START Material for this task
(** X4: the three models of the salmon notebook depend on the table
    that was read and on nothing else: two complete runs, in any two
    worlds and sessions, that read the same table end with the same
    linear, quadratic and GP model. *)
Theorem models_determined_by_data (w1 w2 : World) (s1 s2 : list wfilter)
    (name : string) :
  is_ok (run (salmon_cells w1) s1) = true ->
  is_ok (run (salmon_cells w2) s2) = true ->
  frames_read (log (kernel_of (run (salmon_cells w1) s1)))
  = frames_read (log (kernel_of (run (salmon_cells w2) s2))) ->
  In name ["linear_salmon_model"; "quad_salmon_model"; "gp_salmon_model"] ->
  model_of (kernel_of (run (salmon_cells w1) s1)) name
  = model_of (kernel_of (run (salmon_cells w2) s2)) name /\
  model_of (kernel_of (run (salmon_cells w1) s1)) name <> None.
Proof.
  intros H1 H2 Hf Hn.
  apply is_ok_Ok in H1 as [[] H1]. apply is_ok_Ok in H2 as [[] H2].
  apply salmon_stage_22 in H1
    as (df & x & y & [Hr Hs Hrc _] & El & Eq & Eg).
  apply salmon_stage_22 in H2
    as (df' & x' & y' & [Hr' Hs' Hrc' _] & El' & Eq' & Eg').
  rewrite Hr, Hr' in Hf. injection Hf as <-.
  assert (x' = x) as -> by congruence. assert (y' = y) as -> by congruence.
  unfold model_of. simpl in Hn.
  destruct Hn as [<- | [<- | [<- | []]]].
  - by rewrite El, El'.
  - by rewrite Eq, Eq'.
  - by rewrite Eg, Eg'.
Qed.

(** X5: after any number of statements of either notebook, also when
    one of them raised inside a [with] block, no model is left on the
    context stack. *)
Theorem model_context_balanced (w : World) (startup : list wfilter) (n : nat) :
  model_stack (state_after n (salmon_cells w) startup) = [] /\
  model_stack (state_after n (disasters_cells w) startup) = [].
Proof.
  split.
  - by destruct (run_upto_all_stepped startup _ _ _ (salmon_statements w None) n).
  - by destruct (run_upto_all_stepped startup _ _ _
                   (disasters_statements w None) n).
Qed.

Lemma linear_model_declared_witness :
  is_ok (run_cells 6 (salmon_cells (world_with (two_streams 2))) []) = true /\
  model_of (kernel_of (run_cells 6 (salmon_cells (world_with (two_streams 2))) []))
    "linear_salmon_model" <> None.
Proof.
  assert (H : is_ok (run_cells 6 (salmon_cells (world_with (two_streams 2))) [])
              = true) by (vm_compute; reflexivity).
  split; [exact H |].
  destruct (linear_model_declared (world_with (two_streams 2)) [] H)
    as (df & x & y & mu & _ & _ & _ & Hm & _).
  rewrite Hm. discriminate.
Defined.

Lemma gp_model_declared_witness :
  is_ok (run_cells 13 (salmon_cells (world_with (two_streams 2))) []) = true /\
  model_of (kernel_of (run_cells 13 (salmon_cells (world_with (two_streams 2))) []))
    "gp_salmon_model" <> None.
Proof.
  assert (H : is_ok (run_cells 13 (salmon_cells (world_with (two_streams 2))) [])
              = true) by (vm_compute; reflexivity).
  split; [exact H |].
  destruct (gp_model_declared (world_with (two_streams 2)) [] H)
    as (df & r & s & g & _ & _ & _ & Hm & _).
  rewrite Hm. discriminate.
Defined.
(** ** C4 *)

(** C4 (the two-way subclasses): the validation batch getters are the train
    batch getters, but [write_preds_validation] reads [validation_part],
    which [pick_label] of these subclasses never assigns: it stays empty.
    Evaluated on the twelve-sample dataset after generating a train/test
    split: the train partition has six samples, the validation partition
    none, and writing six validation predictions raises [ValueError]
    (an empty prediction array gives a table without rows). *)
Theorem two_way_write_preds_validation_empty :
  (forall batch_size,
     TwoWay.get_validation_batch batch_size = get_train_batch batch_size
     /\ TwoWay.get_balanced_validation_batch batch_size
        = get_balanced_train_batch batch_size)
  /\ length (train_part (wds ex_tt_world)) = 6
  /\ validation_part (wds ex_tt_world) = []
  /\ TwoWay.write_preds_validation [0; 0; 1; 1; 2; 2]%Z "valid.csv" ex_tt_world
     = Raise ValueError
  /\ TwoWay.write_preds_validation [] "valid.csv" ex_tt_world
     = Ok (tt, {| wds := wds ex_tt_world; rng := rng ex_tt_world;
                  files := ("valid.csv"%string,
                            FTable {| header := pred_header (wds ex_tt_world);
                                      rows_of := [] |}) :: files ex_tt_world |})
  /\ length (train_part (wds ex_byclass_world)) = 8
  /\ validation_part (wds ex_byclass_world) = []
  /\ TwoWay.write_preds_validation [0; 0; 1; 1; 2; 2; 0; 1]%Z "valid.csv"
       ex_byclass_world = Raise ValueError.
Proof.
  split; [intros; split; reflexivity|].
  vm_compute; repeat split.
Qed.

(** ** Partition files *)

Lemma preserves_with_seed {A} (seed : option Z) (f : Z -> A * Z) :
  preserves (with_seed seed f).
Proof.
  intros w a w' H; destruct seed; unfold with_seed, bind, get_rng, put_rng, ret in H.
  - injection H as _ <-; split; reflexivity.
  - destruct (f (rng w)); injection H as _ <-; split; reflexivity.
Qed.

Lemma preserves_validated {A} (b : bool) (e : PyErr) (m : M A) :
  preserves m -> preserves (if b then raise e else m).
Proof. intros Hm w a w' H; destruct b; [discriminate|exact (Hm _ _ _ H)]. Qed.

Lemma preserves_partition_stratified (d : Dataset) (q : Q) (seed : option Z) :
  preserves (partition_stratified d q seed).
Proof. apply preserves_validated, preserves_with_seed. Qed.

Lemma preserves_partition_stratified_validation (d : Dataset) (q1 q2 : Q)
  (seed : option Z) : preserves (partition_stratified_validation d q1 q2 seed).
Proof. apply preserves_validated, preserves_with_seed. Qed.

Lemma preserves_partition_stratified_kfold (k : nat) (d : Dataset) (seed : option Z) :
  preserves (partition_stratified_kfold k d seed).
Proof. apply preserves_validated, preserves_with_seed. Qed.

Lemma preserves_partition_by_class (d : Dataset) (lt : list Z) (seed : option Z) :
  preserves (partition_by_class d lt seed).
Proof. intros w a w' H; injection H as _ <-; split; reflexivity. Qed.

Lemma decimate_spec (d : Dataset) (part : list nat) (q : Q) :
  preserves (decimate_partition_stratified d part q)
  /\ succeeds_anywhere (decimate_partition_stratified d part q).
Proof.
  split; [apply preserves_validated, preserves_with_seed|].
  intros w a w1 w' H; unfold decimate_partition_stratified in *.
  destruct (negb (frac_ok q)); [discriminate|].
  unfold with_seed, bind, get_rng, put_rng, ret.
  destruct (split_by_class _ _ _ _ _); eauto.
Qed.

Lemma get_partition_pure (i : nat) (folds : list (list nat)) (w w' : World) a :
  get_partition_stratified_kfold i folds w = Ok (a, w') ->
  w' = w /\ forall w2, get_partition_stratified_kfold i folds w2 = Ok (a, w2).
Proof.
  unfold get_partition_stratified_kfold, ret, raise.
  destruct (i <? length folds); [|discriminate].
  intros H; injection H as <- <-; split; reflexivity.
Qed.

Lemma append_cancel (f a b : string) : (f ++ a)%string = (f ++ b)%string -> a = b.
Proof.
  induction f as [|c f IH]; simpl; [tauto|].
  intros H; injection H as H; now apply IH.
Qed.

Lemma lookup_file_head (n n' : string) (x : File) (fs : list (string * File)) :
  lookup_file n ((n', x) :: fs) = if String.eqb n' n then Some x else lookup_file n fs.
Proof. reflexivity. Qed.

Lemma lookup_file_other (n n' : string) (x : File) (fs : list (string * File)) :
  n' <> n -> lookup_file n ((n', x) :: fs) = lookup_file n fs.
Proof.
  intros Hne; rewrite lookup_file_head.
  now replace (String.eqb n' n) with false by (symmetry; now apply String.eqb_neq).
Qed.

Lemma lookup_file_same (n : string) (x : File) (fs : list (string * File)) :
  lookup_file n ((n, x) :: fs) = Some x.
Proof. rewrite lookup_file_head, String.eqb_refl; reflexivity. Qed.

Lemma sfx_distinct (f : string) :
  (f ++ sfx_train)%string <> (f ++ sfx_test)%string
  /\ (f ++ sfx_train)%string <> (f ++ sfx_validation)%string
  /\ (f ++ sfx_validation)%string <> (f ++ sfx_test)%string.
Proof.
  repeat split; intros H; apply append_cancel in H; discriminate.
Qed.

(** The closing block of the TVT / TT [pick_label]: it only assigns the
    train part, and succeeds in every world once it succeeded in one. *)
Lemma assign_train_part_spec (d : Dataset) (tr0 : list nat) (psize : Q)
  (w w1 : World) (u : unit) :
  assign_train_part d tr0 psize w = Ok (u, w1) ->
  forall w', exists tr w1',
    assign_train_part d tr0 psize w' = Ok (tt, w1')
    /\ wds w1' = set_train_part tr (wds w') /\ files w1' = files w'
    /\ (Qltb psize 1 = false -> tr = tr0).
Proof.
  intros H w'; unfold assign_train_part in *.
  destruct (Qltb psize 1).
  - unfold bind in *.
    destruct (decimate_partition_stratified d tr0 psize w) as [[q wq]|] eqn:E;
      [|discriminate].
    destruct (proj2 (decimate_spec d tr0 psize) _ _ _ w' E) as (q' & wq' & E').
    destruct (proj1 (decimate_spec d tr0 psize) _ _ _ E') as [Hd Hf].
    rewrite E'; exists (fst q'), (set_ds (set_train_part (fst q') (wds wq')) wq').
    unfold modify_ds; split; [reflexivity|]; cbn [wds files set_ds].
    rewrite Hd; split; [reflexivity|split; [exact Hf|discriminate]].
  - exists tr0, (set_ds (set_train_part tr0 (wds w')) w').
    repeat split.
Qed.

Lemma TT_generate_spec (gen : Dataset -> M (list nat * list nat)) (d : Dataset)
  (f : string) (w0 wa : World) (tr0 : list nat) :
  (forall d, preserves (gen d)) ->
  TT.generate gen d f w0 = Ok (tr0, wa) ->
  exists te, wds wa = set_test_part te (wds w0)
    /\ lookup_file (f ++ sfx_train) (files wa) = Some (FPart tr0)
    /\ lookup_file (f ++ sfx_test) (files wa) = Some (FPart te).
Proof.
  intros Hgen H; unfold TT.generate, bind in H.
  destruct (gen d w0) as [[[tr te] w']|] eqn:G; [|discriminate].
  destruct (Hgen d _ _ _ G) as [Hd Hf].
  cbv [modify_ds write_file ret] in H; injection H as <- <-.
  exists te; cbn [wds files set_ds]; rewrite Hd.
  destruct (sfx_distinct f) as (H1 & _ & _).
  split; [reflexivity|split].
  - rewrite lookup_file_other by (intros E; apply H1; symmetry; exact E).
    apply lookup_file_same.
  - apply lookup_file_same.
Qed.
END Material for this task
== Task statement ==
The lines above, starting at the one with "Lemma assign_train_part_spec (d" and ending at the one with "destruct (Qltb psize 1).", are the only ones to return, exactly as written.

== Solution to the problem ==
Lemma assign_train_part_spec (d : Dataset) (tr0 : list nat) (psize : Q)
  (w w1 : World) (u : unit) :
  assign_train_part d tr0 psize w = Ok (u, w1) ->
  forall w', exists tr w1',
    assign_train_part d tr0 psize w' = Ok (tt, w1')
    /\ wds w1' = set_train_part tr (wds w') /\ files w1' = files w'
    /\ (Qltb psize 1 = false -> tr = tr0).
Proof.
  intros H w'; unfold assign_train_part in *.
  destruct (Qltb psize 1).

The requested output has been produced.